- The paper introduces DyCoke, which dynamically compresses tokens to reduce spatial and temporal redundancies in video processing.
- It employs a two-stage process that merges tokens via cosine similarity and dynamically prunes the KV cache during decoding for improved efficiency.
- Experiments demonstrate up to 1.5x speedup and 1.4x memory reduction, outperforming state-of-the-art methods while maintaining model performance.
Dynamic Compression of Tokens for Accelerating Video LLMs
The paper introduces DyCoke, a novel method for dynamic token compression in Video LLMs (VLLMs), designed to improve inference efficiency by addressing both spatial and temporal visual token redundancies. Such advancements are imperative given the computational demands posed by VLLMs, which process large volumes of visual tokens derived from video inputs. DyCoke is presented as a training-free approach, integrating seamlessly as a plug-and-play module without necessitating additional parameters or training, thus facilitating its incorporation into existing VLLMs.
The core contribution of DyCoke lies in its two-stage compression strategy. The first stage—Token Temporal Merging (TTM)—focuses on reducing redundancy across video frames by merging temporally similar tokens, which are often frequent due to the minimal changes between consecutive frames. By employing a sliding window approach to group tokens and employing cosine similarity to assess and merge redundant ones, TTM effectively curtails the number of tokens passed to the subsequent processing stages.
The second stage introduces a novel scheme of dynamic pruning within the Key-Value (KV) cache during the decoding phase. Here, visual tokens are dynamically retained or pruned based on their attention scores calculated against predicted tokens. This dynamic aspect addresses the inadequacies of static, one-shot pruning methods, which may mistakenly discard crucial tokens needed for comprehension of future video frames. By adopting a dynamic pruning approach, DyCoke ensures that the most relevant tokens are retained for each decoding step, enhancing focus and maintaining model performance.
Extensive experiments demonstrate that DyCoke consistently outperforms state-of-the-art counterparts such as FastV and PruMerge, achieving significant gains in computational efficiency—up to 1.5x speedup and 1.4x memory reduction—whilst maintaining or improving model performance across several video QA and reasoning benchmarks. Particularly, DyCoke's method for managing temporal redundancy allows for better exploitation of video structure, improving the cost-effectiveness of VLLM processing by allowing longer video sequences within the same computational budget.

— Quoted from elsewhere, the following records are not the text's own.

(** The validation loop over the sorted copy. *)
Fixpoint validate_points (points : list CurvePoint) : option error :=
  match points with
  | [] => None
  | point :: rest =>
      if (Temperature point <? 0) || (100 <? Temperature point)
      then Some ErrCurveTemperature
      else if (FanSpeed point <? 0) || (100 <? FanSpeed point)
      then Some ErrCurveFanSpeed
      else validate_points rest
  end.

(** [(settings.FixedSpeed * 255) / 100] clamped to [0, 255]. *)
Definition fixed_pwm (speed : Z) : Z :=
  let pwmVal := GoInt.mul speed 255 ÷ 100 in
  let pwmVal := if 255 <? pwmVal then 255 else pwmVal in
  if pwmVal <? 0 then 0 else pwmVal.

(** The [case ModeCurve:] block of [SetSettings]. *)
Definition set_curve_mode (fanID : Z) (settings : Settings)
    (enablePath : string) : M (option error) :=
  _ <- stopFanCurve fanID;
  if (length (Curve settings) <? 2)%nat
  then ret (Some ErrCurveTooShort)
  else
    let sortedCurve := sort_slice pf (Curve settings) in
    match validate_points sortedCurve with
    | Some err => ret (Some err)
    | None =>
        ok <- ioutil_WriteFile enablePath 1;
        if negb ok then ret (Some ErrSetManualModeForCurve)
        else _ <- startFanCurve fanID sortedCurve; ret None
    end.

(** The [switch settings.Mode] of [SetSettings]. *)
Definition switch_mode (fanID : Z) (settings : Settings)
    (pwmPath enablePath : string) : M (option error) :=
  match Mode settings with
  | ModeFixed =>
      ok <- ioutil_WriteFile enablePath 1;
      if negb ok then ret (Some ErrSetManualMode)
      else
        ok <- ioutil_WriteFile pwmPath (fixed_pwm (FixedSpeed settings));
        if negb ok then ret (Some ErrSetPWMValue) else ret None
  | ModeAuto =>
      ok <- ioutil_WriteFile enablePath 2;
      if negb ok then ret (Some ErrSetAutomaticMode) else ret None
  | ModeCurve => set_curve_mode fanID settings enablePath
  | ModeOther name => ret (Some (ErrUnsupportedMode name))
  end.

Definition SetSettings (fanID : Z) (settings : Settings)
    : M (option error) :=
  c <- get;
  if Z.of_nat (length (pwmPaths c)) <=? fanID
  then ret (Some (ErrFanNotFound fanID))
  else
    pwmPath <- lift (go_index (pwmPaths c) fanID);
    let enablePath := pwmPath +:+ "_enable" in
    perr <- checkWritePermissions [pwmPath; enablePath];
    match perr with
    | Some err => ret (Some (ErrInsufficientPermissions err))
    | None => switch_mode fanID settings pwmPath enablePath
    end.
Lemma reach_chain g s p : reach g s p ↔ ∃ rest, p = s :: rest ∧ chain g s rest.
Proof.
  split.
  - induction 1 as [|p u v _ (rest & -> & Hc) Hl Hv].
    + by exists [].
    + exists (rest ++ [v]). split; [done|]. apply chain_snoc. eauto.
  - intros (rest & -> & Hc). induction rest as [|w rest IH] using rev_ind.
    + constructor.
    + apply chain_snoc in Hc as (Hc & x & Hl & Hw).
      change (reach g s ((s :: rest) ++ [w])). by eapply reach_step; eauto.
Qed.

Lemma reach_nonempty g s p : reach g s p → p ≠ [].
Proof. destruct 1; [done|]. by destruct p. Qed.

Lemma reach_single g s p : reach g s p → length p = 1 → p = [s].
Proof.
  destruct 1 as [|p u v Hp _ _]; [done|].
  rewrite length_app. simpl. intros Hlen.
  apply reach_nonempty in Hp. destruct p; simpl in *; [done|lia].
Qed.

Lemma attack_path_reach g s t p :
  attack_path g s t p ↔ reach g s p ∧ last p = Some t.
Proof.
  unfold attack_path. rewrite reach_chain. naive_solver.
Qed.

(** ** The loop, one iteration at a time *)

Lemma iteration_continues t g queue visited g' queue' visited' :
  iteration t g queue visited = inr (g', queue', visited') →
  ∃ path rest u new,
    queue = path :: rest ∧ last path = Some u ∧ u ≠ t
    ∧ g' = (DefaultDict.getitem g u).2
    ∧ visited' = list_to_set new ∪ visited
    ∧ queue' = rest ++ map (fun w => path ++ [w]) new
    ∧ NoDup new
    ∧ ∀ w, w ∈ new ↔ w ∈ successors g u ∧ w ∉ visited.
Proof.
  unfold iteration. destruct queue as [|path rest]; [done|].
  destruct (last path) as [u|] eqn:Hl; [|done].
  destruct (decide (u = t)) as [|Hne]; [done|].
  pose proof (getitem_steps g u) as Hs.
  destruct (DefaultDict.getitem g u) as [steps g1] eqn:Hg. simpl in Hs. subst steps.
  destruct (for_neighbors_spec path (steps_of g u) visited rest) as (new & -> & Hnd & Hnew).
  intros [= <- <- <-]. exists path, rest, u, new. by rewrite Hg.
Qed.

Lemma iteration_leaves t g queue visited r g' out :
  iteration t g queue visited = inl (r, g', out) →
  g' = g
  ∧ ((queue = [] ∧ r = Returned None ∧ out = [NoPathFound])
     ∨ (∃ rest, queue = [] :: rest ∧ r = IndexError ∧ out = [])
     ∨ (∃ path rest, queue = path :: rest ∧ last path = Some t
          ∧ r = Returned (Some path) ∧ out = [PathFound (length path - 1)])).
Proof.
  unfold iteration. destruct queue as [|path rest].
  - intros [= <- <- <-]. auto.
  - destruct (last path) as [u|] eqn:Hl.
    + destruct (decide (u = t)) as [->|Hne].
      * intros [= <- <- <-]. split; [done|]. right. right. by exists path, rest.
      * destruct (DefaultDict.getitem g u) as [steps g1].
        by destruct (for_neighbors path steps visited rest).
    + intros [= <- <- <-]. split; [done|]. right. left. exists rest.
      apply last_None in Hl. by subst.
Qed.
(** * basic-code-exec: the session file jail, the command runner and the
      case evaluator of [src/main.py], embedded in Rocq.

    Text is modelled as [string], one [ascii] per code point (so the
    model speaks of text whose code points are below 256; the character
    classes are Python's on that range).  Python exceptions are values of
    [exc]; a call that may raise returns [res].
    The operating system (directory tree, symbolic links) and the Python
    interpreter that runs submitted code are not part of the repository:
    the first is modelled by a small POSIX-style file tree, the second is
    a parameter ([PyRuntime]). *)

From Stdlib Require Import ZArith Ascii String List Lia Bool DecimalString.
From stdpp Require Import base gmap strings list fin_maps.

Local Open Scope string_scope.
Local Open Scope list_scope.

(** ** Python values of the embedding *)

(** Raised exceptions, by class.  [OtherError] stands for the other
    classes that derive from [Exception]; [ExitSignal] for the instances of
    [BaseException] that do not: [SystemExit] (what [sys.exit()] raises),
    [KeyboardInterrupt], [GeneratorExit].  [TimeoutError] is the builtin
    class, which is also what [Future.result] raises when its wait runs
    out (Python 3.11 on). *)
Inductive exc : Type :=
| ValueError (msg : string)
| KeyError (key : string)
| TimeoutError
| HTTPException (status_code : Z) (detail : string)
| OtherError (type_name : string) (msg : string)
| ExitSignal (type_name : string) (msg : string).

(** [isinstance(e, Exception)] *)
Definition is_exception (e : exc) : bool :=
  match e with
  | ExitSignal _ _ => false
  | _ => true
  end.

Inductive res (A : Type) : Type :=
| Ok (a : A)
| Raise (e : exc).
Arguments Ok {A} a.
Arguments Raise {A} e.

Definition is_ok {A} (r : res A) : bool :=
  match r with Ok _ => true | Raise _ => false end.

(** ** str methods *)

(** [s.startswith(p)] *)
Fixpoint startswith (s p : string) {struct p} : bool :=
  match p, s with
  | EmptyString, _ => true
  | String a p', String b s' => if Ascii.eqb a b then startswith s' p' else false
  | String _ _, EmptyString => false
  end.

(** [sub in s] for text *)
Fixpoint contains (sub s : string) : bool :=
  startswith s sub ||
  match s with
  | EmptyString => false
  | String _ s' => contains sub s'
  end.

(** [s.replace(old, new)] for a non-empty [old]: occurrences are taken left
    to right and do not overlap.  [skip] counts the characters of the
    occurrence just replaced that are still to be passed over. *)
Fixpoint replace_go (old new : string) (skip : nat) (s : string) : string :=
  match s with
  | EmptyString => EmptyString
  | String c r =>
      match skip with
      | S k => replace_go old new k r
      | O =>
          if startswith s old
          then new +:+ replace_go old new (String.length old - 1) r
          else String c (replace_go old new 0 r)
      end
  end.

Definition str_replace (s old new : string) : string := replace_go old new 0 s.

(** [s.split(sep)] for a one-character separator: never the empty list. *)
Fixpoint split_go (sep : ascii) (cur : string) (s : string) : list string :=
  match s with
  | EmptyString => [String.rev cur]
  | String c r =>
      if Ascii.eqb c sep
      then String.rev cur :: split_go sep EmptyString r
      else split_go sep (String c cur) r
  end.

Definition split (s : string) (sep : ascii) : list string :=
  split_go sep EmptyString s.

(** [sep.join(parts)] *)
Fixpoint join (sep : string) (parts : list string) : string :=
  match parts with
  | [] => EmptyString
  | [p] => p
  | p :: rest => p +:+ sep +:+ join sep rest
  end.

(** ** posixpath, as CPython implements it *)

Module posixpath.

Definition sep : ascii := "/"%char.

(** Number of leading slashes [normpath] keeps: POSIX allows one or two,
    three or more count as one. *)
Definition initial_slashes (path : string) : nat :=
  if startswith path "/" then
    if startswith path "//" && negb (startswith path "///") then 2 else 1
  else 0.

(** One step of the component loop of [normpath]; [new_comps] is held as a
    stack, last component first. *)
Definition normpath_step (slashes : nat) (new_comps : list string)
    (comp : string) : list string :=
  if bool_decide (comp = "") || bool_decide (comp = ".") then new_comps
  else if negb (bool_decide (comp = ".."))
          || (bool_decide (slashes = 0) && bool_decide (new_comps = []))
          || bool_decide (head new_comps = Some "..")
  then comp :: new_comps
  else tail new_comps.

Fixpoint repeat_sep (n : nat) : string :=
  match n with
  | O => EmptyString
  | S k => String sep (repeat_sep k)
  end.

Definition normpath (path : string) : string :=
  if bool_decide (path = "") then "."
  else
    let slashes := initial_slashes path in
    let comps := split path sep in
    let new_comps := fold_left (normpath_step slashes) comps [] in
    let p := repeat_sep slashes +:+ join "/" (rev new_comps) in
    if bool_decide (p = "") then "." else p.

(** [os.path.join(a, b)] *)
Definition join2 (a b : string) : string :=
  if startswith b "/" then b
  else if bool_decide (a = "") || startswith (String.rev a) "/" then a +:+ b
  else a +:+ "/" +:+ b.

(** [os.path.abspath(p)] in a process whose working directory is [cwd]. *)
Definition abspath (cwd p : string) : string :=
  normpath (if startswith p "/" then p else join2 cwd p).

End posixpath.

(** ** Session directories and the relative-path guard *)

Definition TMP_ROOT : string := "/tmp/genie_repl".

Definition safe_dirname (session_id : string) : string :=
  let session_id := str_replace (str_replace session_id "/" "_") ".." "__" in
  posixpath.join2 TMP_ROOT session_id.

Definition safe_rel_path (rel_path : string) : res string :=
  let rel_path := posixpath.normpath rel_path in
  if startswith rel_path "../" || startswith rel_path "/"
  then Raise (ValueError "Invalid path")
  else if bool_decide (".." ∈ split rel_path posixpath.sep)
  then Raise (ValueError "Invalid path: Parent traversal not allowed")
  else Ok rel_path.

(** The second replacement of [safe_dirname]. *)
Definition dots (s : string) : string := str_replace s ".." "__".

(** [TMP_ROOT + "/" + name], character by character. *)
Definition root_child : string -> string :=
  Eval cbv in fun name => TMP_ROOT +:+ "/" +:+ name.

(** The components [normpath] keeps when none of them is "..". *)
Definition kept (comps : list string) : list string :=
  filter (fun c => c <> "" /\ c <> ".") comps.

(** [str(e)], the text the handlers put into their replies.  For
    [HTTPException] it is Starlette's "<status>: <detail>". *)
Definition string_of_Z (z : Z) : string :=
  NilZero.string_of_int (Z.to_int z).

Definition exc_str (e : exc) : string :=
  match e with
  | ValueError m => m
  | KeyError k => "'" +:+ k +:+ "'"
  | TimeoutError => ""
  | HTTPException s d => string_of_Z s +:+ ": " +:+ d
  | OtherError _ m => m
  | ExitSignal _ m => m
  end.

(** [type(e).__name__] *)
Definition exc_name (e : exc) : string :=
  match e with
  | ValueError _ => "ValueError"
  | KeyError _ => "KeyError"
  | TimeoutError => "TimeoutError"
  | HTTPException _ _ => "HTTPException"
  | OtherError t _ => t
  | ExitSignal t _ => t
  end.

(** ** State and exceptions: the monad of the effectful code *)

Definition SE (S A : Type) : Type := S -> res A * S.

Definition ret {S A} (a : A) : SE S A := fun s => (Ok a, s).

Definition raise {S A} (e : exc) : SE S A := fun s => (Raise e, s).

Definition bind {S A B} (m : SE S A) (k : A -> SE S B) : SE S B :=
  fun s =>
    match m s with
    | (Ok a, s') => k a s'
    | (Raise e, s') => (Raise e, s')
    end.

(** [try: m  except Exception as e: h e].  What is raised and is not an
    [Exception] passes the clause. *)
Definition try_except {S A} (m : SE S A) (h : exc -> SE S A) : SE S A :=
  fun s =>
    match m s with
    | (Ok a, s') => (Ok a, s')
    | (Raise e, s') => if is_exception e then h e s' else (Raise e, s')
    end.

The implications of DyCoke are twofold. Practically, it enables more efficient deployment of VLLMs, widening their applicability in resource-constrained environments. Theoretically, it underscores the importance of dynamic redundancy handling strategies, prompting further exploration in adaptability and efficiency for multimodal deep learning. Future explorations could delve into refining dynamic pruning strategies, potentially involving adaptive mechanisms that learn optimal pruning strategies over time or across diverse video contexts.
In sum, DyCoke presents a significant improvement for VLLMs by optimizing token processing through innovative temporal-spatial strategies, setting a precedent for future research in efficient multimodal AI systems. The method’s ability to enhance performance without additional training marks a practical advancement in the pursuit of scalable and adaptable AI models capable of handling complex video inputs.